General Brendan Donovan embodies the successful and popular Tammany Hall politician of the day. Tammany Hall was the dominant faction of the city’s Democratic Party. It attracted votes from recent immigrants and the city’s working classes, largely in exchange for services. In the harsh urban world of the mid-nineteenth century—before Social Security, Medicare, unemployment insurance, food stamps, welfare—the local “ward boss” could provide some relief for families who needed it. Unemployed laborers looking for work, parents whose teenager ran afoul of the law, a widow desperate for coal to get through the winter, saloon keepers and other small businesses needing help with the city bureaucracy—these became the base of Tammany’s support. Donovan career first as policeman, then as building contractor, was a typical Tammany success story. His military service in the Mexican War and then the Civil War reminds us that not every Irish immigrant supported the Draft Riots or refused to fight. Indeed a large number of Irish, most notably the 69th Regiment, fought with distinction for the Union. For many, this proved the best path to citizenship. Donovan was what was known as a “War Democrat,” someone who supported the Civil war as the only way to force return of the Confederate states to the Union.
By 1860 the Democratic Party consistently controlled most NYC elections.
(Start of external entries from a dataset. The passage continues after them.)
(** Messages round-trip through their JSON form: reading what was written gives the
    same message, with the time stamp filled in, an empty tool input or MIME type read
    as absent or default, and the peer id normalised when it is valid. *)
Theorem message_roundtrip (render : pyval -> pystr) (now : pystr) (m : Message) (Hparts : Forall part_ok (m_parts m)) :
  from_dict render (to_dict now m) =
    Ok (MkMsg (m_id m) (m_role m) (norm_part <$> m_parts m)
          (match normalize_peer_id (m_peer_id m) with Ok p => p | Err _ => m_peer_id m end)
          (Some (created_text now m)) (m_turn_id m) (m_message_kind m) (m_source_message_ids m)).
Proof.
  apply (from_dict_fields render (to_dict now m) (m_id m) (m_role m) ((fun p => VDict (part_to_dict p)) <$> m_parts m)).
  - unfold get_val. rewrite message_get.
    assert (dict_get (message_fields now m) (u "parts")
            = Some (Some (VList ((fun p => VDict (part_to_dict p)) <$> m_parts m)))) as ->; [|done].
    cbn [message_fields dict_get]. by eval_seqb.
  - by apply parts_roundtrip.
  - apply get_if_opt. rewrite message_get. by vm_compute.
  - rewrite message_get. by vm_compute.
  - rewrite message_get. by vm_compute.
  - unfold get_opt_str, get_val. rewrite message_get. by vm_compute.
  - apply get_if_opt. rewrite message_get. by vm_compute.
  - apply get_if_opt. rewrite message_get. by vm_compute.
  - unfold get_val. rewrite message_get.
    assert (dict_get (message_fields now m) (u "source_message_ids")
            = Some ((fun l => VList (VStr <$> l)) <$> m_source_message_ids m)) as -> by by vm_compute.
    by destruct (m_source_message_ids m).
Qed.

Lemma message_roundtrip_witness :
  let m := MkMsg (u "m1") (u "user") [TextPart (u "hi"); ImagePart (u "http://x") VNone] (Some (u "bob")) None None (Some (u "user_query")) None in
  from_dict (fun _ => []) (to_dict (u "now") m)
  = Ok (MkMsg (u "m1") (u "user") [TextPart (u "hi"); ImagePart (u "http://x") VNone] (Some (u "bob")) (Some (u "now")) None (Some (u "user_query")) None).
Proof.
  cbn zeta. rewrite message_roundtrip; [by vm_compute|]. repeat constructor.
Defined.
But the Republican Party, founded in 1854, had risen rapidly with the national crisis over slavery. They elected Abraham Lincoln president in 1860, and they also controlled the state government in Albany. Republicans there had forced through creation of the city’s Metropolitan Police Force, replacing the old Municipal Police, in an effort to weaken Tammany’s power. The appointment and promotion of police had long been a key source of patronage and influence. Lincoln won re-election in 1864, but New York City voted overwhelmingly for his Democratic opponent, General George McClellan.
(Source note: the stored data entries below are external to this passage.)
(** The shape of a plan. *)
Lemma plan_cases :
  (plan = MkPlan messages [] None [] None 0 false false)
  \/ (exists older latest, turns = older ++ [latest] /\ anchor latest <> None
       /\ plan = partial_latest_turn_plan dumps older latest (Z.max 0 budget) min_tail)
  \/ (exists n, plan = MkPlan (flatten_turns (take n turns)) (flatten_turns (drop n turns)) None [] None
                         (message_tokens dumps (flatten_turns (drop n turns))) false false
       /\ (message_tokens dumps (flatten_turns (drop n turns)) <= Z.max 0 budget)%Z).
Proof.
  unfold plan_retention. set (b := Z.max 0 budget).
  assert (match turns with [] => true | _ => false end = bool_decide (turns = [])) as -> by by destruct turns.
  case_bool_decide as Et; [by left|]. cbn [orb].
  destruct (Z.eqb_spec (Z.max 0 keep) 0) as [Hk|Hk]; [by left|].
  assert (0 < length turns)%nat as Hpos by (destruct turns; [done|cbn [length]; lia]).
  pose proof (evict_turns_spec dumps (length turns) turns b (length turns - Z.to_nat (Z.max 0 keep)) ltac:(lia)
                ltac:(lia)) as [Hr Hc].
  set (start := evict_turns _ _ _ _ _) in *.
  destruct (last (drop start turns)) as [latest|] eqn:El.
  2: { apply last_None in El. apply (f_equal length) in El. rewrite length_drop in El. cbn in El. lia. }
  apply last_Some in El as (mid & El).
  assert (turns = take start turns ++ mid ++ [latest]) as Hturns by (rewrite <- El; by rewrite take_drop).
  destruct (Z.ltb_spec b (turn_tokens dumps latest)) as [Hbig|Hbig].
  - assert (mid = []) as ->.
    { destruct Hc as [Hc|Hc].
      - apply (f_equal length) in El. rewrite length_drop, length_app in El. cbn in El. destruct mid; [done|cbn in El; lia].
      - exfalso. rewrite El, flatten_snoc, message_tokens_app in Hc. unfold turn_tokens in Hbig.
        pose proof (message_tokens_nonneg dumps (flatten_turns mid)). lia. }
    cbn [app] in Hturns. destruct (anchor latest) as [a|] eqn:Ea.
    + right; left. exists (take start turns), latest. split_and!; [done|by rewrite Ea|done].
    + left. assert (flatten_turns (take start turns ++ [latest]) = messages) as Hf.
      { rewrite <- Hturns. apply build_turns_flatten. }
      cbn zeta. by rewrite Hf.
  - right; right. exists start. split; [done|]. destruct Hc as [Hc|Hc]; [|done].
    assert (mid = []) as ->.
    { apply (f_equal length) in El. rewrite length_drop, length_app in El. cbn in El. destruct mid; [done|cbn in El; lia]. }
    rewrite El. unfold flatten_turns. cbn [app fmap list_fmap concat]. by rewrite app_nil_r.
Qed.

Lemma partial_case older latest a :
  turns = older ++ [latest] -> anchor latest = Some a ->
  messages = flatten_turns older ++ a :: concat (steps latest) /\ last turns = Some (MkTurn (Some a) (steps latest)).
Proof.
  intros Ht Ha. split.
  - rewrite <- (build_turns_flatten id messages) at 1. rewrite Ht, flatten_snoc. unfold turn_messages. by rewrite Ha.
  - rewrite Ht, last_snoc. destruct latest as [an st]. cbn in *. by rewrite Ha.
Qed.

Lemma plan_lossless : lossless messages plan.
Proof.
  destruct plan_cases as [->|[(older & latest & Ht & Ha & ->)|(n & -> & _)]].
  - unfold lossless. cbn. apply app_nil_r.
  - destruct latest as [[a|] st]; [|done].
    destruct (partial_case older (MkTurn (Some a) st) a Ht eq_refl) as [Hm Hl].
    by apply partial_plan_spec; [|..|lia].
  - unfold lossless. cbn. rewrite <- flatten_app, take_drop. apply build_turns_flatten.
Qed.

(** C34: retention loses nothing: every plan archives and retains all messages in
    order; when the newest turn has to be cut, the cut falls between two of its
    steps, its user query stays live and is copied to the archive, and the archived
    step messages are the recorded checkpoint sources. *)
Theorem plan_retention_lossless : lossless messages plan.
Proof.
  exact plan_lossless.
Qed.

(** Retention respects the budget or says so: unless the plan is flagged, the
    retained messages cost at most the budget; a flagged plan retains nothing beyond
    the newest user query and its mandatory last steps.  The reported token count is
    that of the retained messages. *)
Theorem plan_retention_budget :
  estimated_active_tokens plan = message_tokens dumps (retained_messages plan)
  /\ (budget_exceeded plan = false -> (message_tokens dumps (retained_messages plan) <= Z.max 0 budget)%Z)
  /\ (budget_exceeded plan = true ->
      exists a st, last turns = Some (MkTurn (Some a) st)
        /\ retained_messages plan = a :: concat (drop (length st - Z.to_nat (Z.max 1 min_tail)) st)).
Proof.
  destruct plan_cases as [->|[(older & latest & Ht & Ha & ->)|(n & -> & Hn)]].
  - cbn. split_and!; [done|lia|done].
  - destruct latest as [[a|] st]; [|done].
    destruct (partial_case older (MkTurn (Some a) st) a Ht eq_refl) as [Hm Hl].
    destruct (partial_plan_spec dumps older a st (Z.max 0 budget) min_tail messages) as (_ & H1 & H2 & H3); [done|done|lia|].
    split_and!; [done|done|]. intros Hx. exists a, st. auto.
  - cbn. split_and!; [done|done|done].
Qed.
End plan_theorems.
Frederick Douglass, a former slave who became a leading abolitionist in the 1840s and 1850s, was now an important ally of the Republicans. For Douglass, as for most African Americans, the Civil War was fundamentally a struggle to destroy slavery and to make former slaves into American citizens. His powerful oratory and influential writing offered a sharp rebuke to the white supremacist views held by the great majority of Democrats and Americans.